# Overview of files
## Python source files
### `generate.py`
Helper functions related to generating single-hidden-layer teacher networks, generating data from these teacher networks, and calculating error.
The custom `FastTensorDataLoader` also saves the total number of queries to datapoints.
### `fitting.py`
Helper functions and classes for fitting teacher networks.
The main entrypoint is `train_one_model`.

### `find_lr.py`
Contains helper methods for automatically finding the learning rate (`find_lr`).

### `lowess.py`
Helper function for lowess regression and confidence interval.

### `smart_train.py`
Helper functions for automatic width selection using golden-section search.

### `batch_train.py`
The main module for running experiments *without* automatic width tuning.

### `batch_train_smart.py`
The main module for running experiments *with* automatic width tuning.

### `generate_config.py`
Helper file for generating tsv configs for `batch_train.py` and `batch_train_smart.py`.

## Other files
### `result_header_tune.tsv`
Header for tsv file for results with width tuning.

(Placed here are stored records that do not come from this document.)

Definition on_server {A} (m : M Server A) : M PW A := fun '(s, x) =>
  match m s with
  | Ret a s' => Ret a (s', x)
  | Err s' => Err (s', x)
  | Abort => Abort | Oob => Oob | Nofuel => Nofuel
  end.

Definition update (r : rid) (f : Remote -> Remote) : M PW unit :=
  on_server (let* x := get_remote r in put_remote r (f x)).

(** FixHeaders on a buffer of the remote: 0 or -1. *)
Definition fix_remote (r : rid) (k : which) : M PW Z :=
  let* x := on_server (get_remote r) in
  match FixHeaders (unique x) (msgSize x) (headerSize x)
          (mkFix (buffer_of k x) (mkIter 0 0 []) (native x) (parsedMsgSize x)) with
  | Ret _ y =>
      run* update r (fun x => set_sizes (headerSize x) (msgSize x) (fx_parsed y)
                                (set_native_ (fx_native y) (set_buffer k (fx_buf y) x))) in ret 0
  | Err y =>
      run* update r (fun x => set_sizes (headerSize x) (msgSize x) (fx_parsed y)
                                (set_native_ (fx_native y) (set_buffer k (fx_buf y) x))) in ret (-1)
  | Abort => fun _ => Abort
  | Oob => oob
  | Nofuel => nofuel
  end.

(** A call of Hello on the bus: what a remote has to send first. *)
Definition is_bus (s : option (list Z)) : bool :=
  match s with None => true | Some d => list_eqb d BUS_NAME end.

Definition is_hello (m : Message) : bool :=
  bool_decide (msg_type m = MSG_METHOD) && is_bus (msg_destination m) && is_bus (msg_interface m) &&
  match msg_path m with
  | None => false
  | Some p => list_eqb p (str "/") || list_eqb p (str "/org/freedesktop/DBus")
  end &&
  match msg_member m with None => false | Some n => list_eqb n (str "Hello") end.

(** Parsing the message, and flipping the arguments of a foreign one. *)
Definition parse_message (native : bool) (sz : Z) : M Parse unit :=
  run* adbus_parse sz in
  let* s := get in
  match signature (p_msg s) with
  | Some g => if native then ret tt else flip_args g
  | None => ret tt
  end.

Definition dispatch_ (m : Message) : M PW Z := fun w =>
  match adbusI_serv_dispatch fst send (w, m) with
  | Ret z (w', _) => Ret z w'
  | Err (w', _) => Err w'
  | Abort => Abort | Oob => Oob | Nofuel => Nofuel
  end.

(** The message in a buffer of [r] goes out; the buffer and the sizes are
    cleared after it. *)
Definition DispatchMsg (r : rid) (k : which) : M PW Z :=
  let* x := on_server (get_remote r) in
  let d := b_data (buffer_of k x) in
  match parse_message (native x) (len d) (mkParse d (mkIter 0 0 []) msg_zero) with
  | Err p => run* update r (set_buffer k (set_data (p_mem p) (buffer_of k x))) in ret (-1)
  | Ret _ p =>
      let m := p_msg p in
      run* update r (set_buffer k (set_data (p_mem p) (buffer_of k x))) in
      if negb (haveHello x) && negb (is_hello m) then ret (-1)
      else
        run* (if haveHello x then ret tt
              else
                let* w := get in
                run* assert_ (negb (isSome (helloRemote (fst w)))) in
                on_server (modify (fun s => with_bus (busRemote s) (Some r) s))) in
        let* z := dispatch_ m in
        run* update r (fun x => set_buffer k (adbus_buf_reset (buffer_of k x)) x) in
        run* on_server (modify (fun s => with_bus (busRemote s) None s)) in
        run* update r (set_sizes 0 0 0) in
        ret z
  | Abort => fun _ => Abort
  | Oob => oob
  | Nofuel => nofuel
  end.

(** A message from this process: only the bus uses it. *)
Definition adbus_remote_dispatch (r : rid) (m : Message) : M PW Z :=
  let* x := on_server (get_remote r) in
  run* assert_ ((msgSize x =? parsedMsgSize x) && (msgSize x =? headerSize x) && (msgSize x =? 0)) in
  let hsz := msg_size m - argsize m in
  if in_bounds (msg_data m) 0 hsz then
    run* update r (fun x => set_dispatch (set_data (take (Z.to_nat hsz) (msg_data m)) (InitBuffer (r_dispatch x))) x) in
    let* z := fix_remote r DISPATCH in
    if negb (z =? 0) then ret (-1)
    else if in_bounds (argdata m) 0 (argsize m) then
      run* update r (fun x => set_dispatch
        (set_data (b_data (r_dispatch x) ++ take (Z.to_nat (argsize m)) (argdata m)) (r_dispatch x)) x) in
      DispatchMsg r DISPATCH
    else oob
  else oob.

(** ** adbus_remote_parse

    The state is the world and the bytes that are left; [inr z] leaves the
    function. *)
Definition Move (r : rid) (need : Z) : M (PW * list Z) bool := fun '(w, rest) =>
  let put l := update r (fun x => set_msg (set_data (b_data (r_msg x) ++ l) (r_msg x)) x) w in
  if need <=? len rest then
    match put (take (Z.to_nat need) rest) with
    | Ret _ w' => Ret true (w', drop (Z.to_nat need) rest)
    | Err w' => Err (w', rest) | Abort => Abort | Oob => Oob | Nofuel => Nofuel
    end
  else
    match put rest with
    | Ret _ w' => Ret false (w', [])
    | Err w' => Err (w', rest) | Abort => Abort | Oob => Oob | Nofuel => Nofuel
    end.

Definition on_world {A} (m : M PW A) : M (PW * list Z) A := fun '(w, rest) =>
  match m w with
  | Ret a w' => Ret a (w', rest)
  | Err w' => Err (w', rest)
  | Abort => Abort | Oob => Oob | Nofuel => Nofuel
  end.

Definition the_remote (r : rid) : M (PW * list Z) Remote := on_world (on_server (get_remote r)).

Definition header_phase (r : rid) : M (PW * list Z) (ParseState + Z) :=
  run* on_world (update r (set_state HEADER)) in
  let* x := the_remote r in
  let msize := len (b_data (r_msg x)) in
  run* assert_ (msize <? headerSize x) in
  let* enough := Move r ((headerSize x - msize) mod 2 ^ 64) in
  if negb enough then ret (inr 0)
  else
    let* z := on_world (fix_remote r MSG) in
    ret (if z =? 0 then inl DATA else inr (-1)).

(** The sizes of the message whose header starts with these 16 bytes. *)
Definition begin_sizes (d : list Z) (x : Remote) : Remote :=
  let e := deref d in
  let hsz := ADBUS_ALIGN (sizeof_ExtendedHeader + Get32 e (drop 12 d)) 8 in
  set_sizes hsz (hsz + Get32 e (drop 4 d)) (parsedMsgSize x) (set_msg (InitBuffer (r_msg x)) x).

Definition begin_phase (r : rid) : M (PW * list Z) (ParseState + Z) :=
  run* on_world (update r (set_state BEGIN)) in
  let* s := get in
  if len (snd s) <? sizeof_ExtendedHeader then ret (inr 0)
  else
    run* on_world (update r (begin_sizes (snd s))) in
    header_phase r.

Definition data_phase (r : rid) : M (PW * list Z) (ParseState + Z) :=
  run* on_world (update r (set_state DATA)) in
  let* x := the_remote r in
  let msize := len (b_data (r_msg x)) in
  run* assert_ (msize <=? parsedMsgSize x) in
  let need := (parsedMsgSize x - msize) mod 2 ^ 64 in
  let* enough := (if 0 <? need then Move r need else ret true) in
  if negb enough then ret (inr 0)
  else
    let* z := on_world (DispatchMsg r MSG) in
    ret (if z =? 0 then inl BEGIN else inr (-1)).

Definition phase (r : rid) (st : ParseState) : M (PW * list Z) (ParseState + Z) :=
  match st with BEGIN => begin_phase r | HEADER => header_phase r | DATA => data_phase r end.

(** The [while] loop, entered at the phase [st]; a round from BEGIN on takes
    at least 16 bytes. *)
Fixpoint remote_loop (fuel : nat) (r : rid) (st : ParseState) : M (PW * list Z) Z :=
  match fuel with
  | O => nofuel
  | S fuel' =>
      let* n := phase r st in
      match n with inl st' => remote_loop fuel' r st' | inr z => ret z end
  end.

Definition loop_fuel (rest : list Z) : nat := 3 * length rest + 4.

Definition adbus_remote_parse (r : rid) : M (PW * Buffer) Z := fun '(w, b) =>
  match bind (the_remote r) (fun x => remote_loop (loop_fuel (b_data b)) r (parseState x)) (w, b_data b) with
  | Ret z (w', rest) =>
      if z =? 0 then
        match adbus_buf_remove 0 (length (b_data b) - length rest) b with
        | Ret _ b' => Ret 0 (w', b')
        | Err b' => Err (w', b') | Abort => Abort | Oob => Oob | Nofuel => Nofuel
        end
      else Ret z (w', b)
  | Err (w', _) => Err (w', b)
  | Abort => Abort | Oob => Oob | Nofuel => Nofuel
  end.
End Receive.

(** ** Chunks do not matter *)
Section Stream.
Context {B : Build} {X : Type} (send : rid -> Message -> M (Server * X) Z) (r : rid).

#[local] Abbreviation PW := (Server * X)%type.

Definition put_r (R : Remote) (s : Server) : Server := with_remotes (remotes s) (<[r := R]> (remote_heap s)) s.

Definition add_msg (l : list Z) (R : Remote) : Remote := set_msg (set_data (b_data (r_msg R) ++ l) (r_msg R)) R.

Lemma put_r_lookup (R : Remote) (s : Server) : remote_heap (put_r R s) !! r = Some R.
Proof. apply lookup_insert_eq. Qed.

Lemma put_r_twice (R R' : Remote) (s : Server) : put_r R' (put_r R s) = put_r R' s.
Proof. unfold put_r, with_remotes. cbn. by rewrite insert_insert_eq. Qed.

Lemma update_eq (f : Remote -> Remote) (s : Server) (x : X) :
  update r f (s, x) = match remote_heap s !! r with Some R => Ret tt (put_r (f R) s, x) | None => Oob end.
Proof.
  unfold update, on_server, get_remote. unfold bind at 1 2. unfold get at 1. cbv beta iota.
  by destruct (remote_heap s !! r).
Qed.

Lemma the_remote_eq (s : Server) (x : X) (d : list Z) :
  the_remote r ((s, x), d) = match remote_heap s !! r with Some R => Ret R ((s, x), d) | None => Oob end.
Proof.
  unfold the_remote, on_world, on_server, get_remote. unfold bind at 1. unfold get at 1. cbv beta iota.
  by destruct (remote_heap s !! r).
Qed.

Lemma add_msg_add (a b : list Z) (R : Remote) : add_msg b (add_msg a R) = add_msg (a ++ b) R.
Proof. unfold add_msg, set_msg, set_data. cbn. by rewrite <- app_assoc. Qed.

### `result_header_no_tune.tsv`
Header for tsv file for results with width tuning.

# Example Code
```bash
python generate_config.py -w tune --hidden 1 --count 2 -o config_1.tsv fixed-N -N 256 -d 16 -M 16 -n 0.1 0.2
```
Generates a config file where
- the width of the fitting network is automatically tuned
- the number of hidden layers in the fitting network is 1
- 2 experiments are run for each configuration
- the sample size is fixed at 256
- d lies in (1,2,4,8,16)
- M lies in (1,2,4,8,16)
- sigma lies in (0.1,0.2)

```bash
cp result_header_tune.tsv result_1.tsv && python batch_train_smart.py --file config_1.tsv 2>/dev/null >> result_1.tsv
```
Trains on the previous configuration file, discarding debug output and storing the result into `result_1.tsv`.

```bash
python summarize_results.py -i result_1.tsv -o analysis_1.csv
```
Summarizes the results and stores into `analysis_1.csv`.

---------- 

```bash
python generate_config.py -w 4M --hidden 1 --count 2 -o config_2.tsv fixed-N -N 256 -d 16 -M 16 -n 0.1 0.2
```
Generates a config file where
- the width of the fitting network is 4 times the generating width
- the number of hidden layers in the fitting network is 1
- 2 experiments are run for each configuration
- the sample size is fixed at 256
- d lies in (1,2,4,8,16)
- M lies in (1,2,4,8,16)
- sigma lies in (0.1,0.2)

```bash
cp result_header_no_tune.tsv result_2.tsv && python batch_train.py --file config_2.tsv 2>/dev/null >> result_2.tsv
```
Trains on the previous configuration file, discarding debug output and storing the result into `result_2.tsv`.

```bash
python summarize_results.py -i result_2.tsv -o analysis_2.csv
```
Summarizes the results and stores into `analysis_2.csv`.

----- 

```bash
python3 generate_config.py -w tune --hidden 1 --count 2 -o config_3.tsv target-epsilon -e 0.1 -f analysis_1.csv
```
Based on the results in `analysis_1.csv`, try to reach a target epsilon of 0.1 for all (d, M, noise) tuples in `analysis_1.csv`.
The sample size N is doubled if epsilon is too big, and halved otherwise.

-----
```bash
python3 generate_config.py -w best --hidden 1 --count 2 -o config_4.tsv --reference result_1.tsv duplicate --config config_1.tsv
```
Generate a configuration file just like `config_1.tsv`, but with the width set to the best width.

# On parallel computation
Since the batch size is fixed to something small, we discovered that the speed does not improve with multi-threading.
Hence, to improve throughput, we executed different jobs on different cores using slurm.
Without a slurm cluster, this could be done with `gnu parallel`.